PROBLEM REQUIREMENTS:
Scan the material below for the word "Hint", then copy every line in which it appears.

THE DATA:
Lemma correct_din_PaymentDetailsResType : codec_correct encode_din_PaymentDetailsResType decode_din_PaymentDetailsResType valid shape agree.
Proof. exact (codec_is_correct codec). Qed.
#[global] Hint Resolve zeroed_din_PaymentDetailsResType : zeroed.
#[global] Hint Resolve correct_din_PaymentDetailsResType : correct.

End PaymentDetailsResType.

WRITTEN SOLUTION:
#[global] Hint Resolve zeroed_din_PaymentDetailsResType : zeroed.
#[global] Hint Resolve correct_din_PaymentDetailsResType : correct.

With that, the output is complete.